There should only be one insurance risk pool. In theory, we pay either in premium or taxes, one way or another for all the care consumed. Why do we let gangsters continue to play shell games with its cost? Add up the billions in profits to each company – and that’s just what they don’t offshore or otherwise hide from taxation – add up the financial cost of Wall Street’s gaming of the system, remove all the profiteering and let’s see what’s left of real companies providing real services and products. Other countries pay a small fraction of what we pay and have health care coverage that protects from bankruptcy and lets them get on with their lives.
So-call reform did nothing to rein in the profiteering costs built into soaring healthcare prices. Did they even do anything about the opaque supply chain cartels? Did they first demand a transparent, competitive, free market exchange where hospitals can buy the best, cheapest products instead of being back-roomed into kickback schemes? It’s all crooked and Congress created it. They can uncreate it.

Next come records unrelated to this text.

(** Every string returned by [findall] is a URL-like token of the body
    that runs up to whitespace or to the end. *)
Lemma findall_url_sound (s : str) :
  forall k t,
    In t (Re.findall_url_aux k s) ->
    is_url_token t /\ exists i, token_at s t i.
Proof.
  induction s as [|c r IH]; intros k t; [intros []|].
  cbn [Re.findall_url_aux]. destruct k as [|k].
  - destruct (Re.match_url (c :: r)) as [n|] eqn:M.
    + intros [<- | H].
      * destruct (match_url_token _ _ M) as (H1 & H2 & _). split; [exact H1|].
        exists 0. exact H2.
      * destruct (IH _ _ H) as (H1 & i & H2). split; [exact H1|].
        exists (S i). apply token_at_cons, H2.
    + intros H. destruct (IH _ _ H) as (H1 & i & H2). split; [exact H1|].
      exists (S i). apply token_at_cons, H2.
  - intros H. destruct (IH _ _ H) as (H1 & i & H2). split; [exact H1|].
    exists (S i). apply token_at_cons, H2.
Qed.

(** Every place of the body where the pattern matches lies inside one of
    the strings returned by [findall]. *)
Lemma findall_url_complete (s : str) :
  forall k p,
    k <= p -> Re.match_url (skipn p s) <> None ->
    exists t i,
      In t (Re.findall_url_aux k s) /\ token_at s t i /\ i <= p < i + length t.
Proof.
  induction s as [|c r IH]; intros k p Hk M.
  - rewrite skipn_nil in M. contradiction M. reflexivity.
  - cbn [Re.findall_url_aux]. destruct k as [|k].
    + destruct (Re.match_url (c :: r)) as [n|] eqn:Mh.
      * destruct (match_url_token _ _ Mh) as (_ & H2 & H3 & H4).
        destruct (Nat.lt_ge_cases p n) as [Hp | Hp].
        -- exists (firstn n (c :: r)), 0. split; [left; reflexivity|].
           split; [exact H2 | lia].
        -- destruct p as [|p]; [lia|].
           destruct (IH (n - 1) p ltac:(lia) M) as (t & i & H5 & H6 & H7).
           exists t, (S i). split; [right; exact H5|].
           split; [apply token_at_cons, H6 | lia].
      * destruct p as [|p]; [contradiction|].
        destruct (IH 0 p ltac:(lia) M) as (t & i & H5 & H6 & H7).
        exists t, (S i). split; [exact H5|].
        split; [apply token_at_cons, H6 | lia].
    + destruct p as [|p]; [lia|].
      destruct (IH k p ltac:(lia) M) as (t & i & H5 & H6 & H7).
      exists t, (S i). split; [exact H5|].
      split; [apply token_at_cons, H6 | lia].
Qed.

Lemma filter_filter {A} (f g : A -> bool) (l : list A) :
  filter f (filter g l) = filter (fun x => g x && f x) l.
Proof.
  induction l as [|x l IH]; [reflexivity|]. simpl.
  destruct (g x); simpl; [destruct (f x); rewrite IH; reflexivity | exact IH].
Qed.

Lemma dedup_in (l : list str) (x : str) : In x (dedup l) <-> In x l.
Proof.
  induction l as [|y l IH]; [reflexivity|]. simpl. rewrite filter_In, IH. split.
  - intros [H | [H _]]; [left | right]; assumption.
  - intros [H | H]; [left; exact H|].
    destruct (str_eqb y x) eqn:E.
    + left. apply str_eqb_eq, E.
    + right. split; [exact H | reflexivity].
Qed.

Lemma dedup_nodup (l : list str) : NoDup (dedup l).
Proof.
  induction l as [|y l IH]; simpl; constructor.
  - rewrite filter_In. intros [_ H]. rewrite str_eqb_refl in H. discriminate.
  - apply NoDup_filter, IH.
Qed.

Lemma setitem_map (f : str -> str) (ks : list str) (k : str) :
  setitem (map (fun x => (x, f x)) ks) k (f k) =
  map (fun x => (x, f x)) (if existsb (str_eqb k) ks then ks else ks ++ [k]).
Proof.
  induction ks as [|y ks IH]; [reflexivity|].
  cbn [map setitem existsb]. rewrite (str_eqb_sym k y).
  destruct (str_eqb y k) eqn:E.
  - apply str_eqb_eq in E. subst y. reflexivity.
  - cbn [orb]. rewrite IH. destruct (existsb (str_eqb k) ks); reflexivity.
Qed.

Lemma scan_links_step (validators : option (str -> bool)) (d : dict str) (link : str) :
  (let valid :=
     match validators with
     | Some url => url link
     | None => false
     end in
   if valid then setitem d link (lit "SAFE")
   else
     setitem d link
       (match validators with
        | Some _ => lit "INVALID"
        | None => lit "UNKNOWN"
        end))
  = setitem d link (classify validators link).
Proof.
  unfold classify. destruct validators as [url|]; [|reflexivity].
  cbv zeta. destruct (url link); reflexivity.
Qed.

Lemma scan_links_fold (validators : option (str -> bool)) (links : list str) :
  forall ks,
    fold_left
      (fun scanned_results link =>
         let valid :=
           match validators with
           | Some url => url link
           | None => false
           end in
         if valid then setitem scanned_results link (lit "SAFE")
         else
           setitem scanned_results link
             (match validators with
              | Some _ => lit "INVALID"
              | None => lit "UNKNOWN"
              end))
      links (map (fun k => (k, classify validators k)) ks)
    = map (fun k => (k, classify validators k))
        (ks ++ filter (not_in ks) (dedup links)).
Proof.
  induction links as [|x links IH]; intros ks.
  - simpl. rewrite app_nil_r. reflexivity.
  - cbn [fold_left]. rewrite scan_links_step, setitem_map, IH. f_equal.
    cbn [dedup filter]. unfold not_in at 2.
    destruct (existsb (str_eqb x) ks) eqn:E; cbn [negb].
    + f_equal. rewrite filter_filter. apply filter_ext_in. intros y _.
      unfold not_in. destruct (str_eqb x y) eqn:Exy; [|reflexivity].
      apply str_eqb_eq in Exy. subst y. rewrite E. reflexivity.
    + rewrite <- app_assoc. cbn [app]. f_equal. f_equal.
      rewrite filter_filter. apply filter_ext_in. intros y _.
      unfold not_in. rewrite existsb_app. cbn [existsb].
      rewrite orb_false_r, negb_orb, (str_eqb_sym y x), andb_comm. reflexivity.
Qed.

Lemma scan_links_spec (validators : option (str -> bool)) (links : list str) :
  Main.scan_links validators links =
  map (fun k => (k, classify validators k)) (dedup links).
Proof.
  unfold Main.scan_links.
  etransitivity; [exact (scan_links_fold validators links [])|].
  cbn [app]. f_equal.
  apply forallb_filter_id. apply forallb_forall. reflexivity.
Qed.

Lemma keys_map (f : str -> str) (ks : list str) :
  keys (map (fun k => (k, f k)) ks) = ks.
Proof.
  unfold keys. rewrite map_map. cbn [fst]. apply map_id.
Qed.

Lemma get_map (f : str -> str) (ks : list str) (k : str) :
  In k ks -> get (map (fun x => (x, f x)) ks) k = Some (f k).
Proof.
  induction ks as [|y ks IH]; [intros []|]. cbn [map get].
  destruct (str_eqb y k) eqn:E.
  - apply str_eqb_eq in E. subst y. reflexivity.
  - intros [H | H]; [subst y; rewrite str_eqb_refl in E; discriminate | apply IH, H].
Qed.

The insurers are piling big costs into the exchanges because most people will get subsidized and thus think it’s a good deal, except who knows how much this winds up costing taxpayers as it creates another financial black hole for money to disappear into. Wait until this hits in the fall. It’s going to be worse than the fiscal cliff and the debt ceiling.
I lost my job in 2009, then applied for early withdrawal on SS when I turned 62. I have been looking for private health insurance, and there is no way I can afford the monthly premiums. They may as well be car payments at that price.
Cathleen, you’ve fallen into another one of those “glitches.” It’s a catch-22. You don’t make enough money to qualify for subsidies. You must take Medicaid. But in some states Medicaid isn’t even taking new patients, and you must not have any savings or assets to speak of to qualify.
Meanwhile the premiums for “non-group” people like you and me are going up as much as 200 to 300% this year, according to the WSJ. So there is no way that people without group insurance who are working class, retired, unemployed, under-employed can afford this monstrosity. The only thing they offer us is to be fined/taxed for not having insurance because “people with income below 133% of Federal Poverty Level would generally be eligible for Medcaid and thus ineligible for exchange subsidies…” (CBO, 2009.) I think we will be eligible for the fine, tho.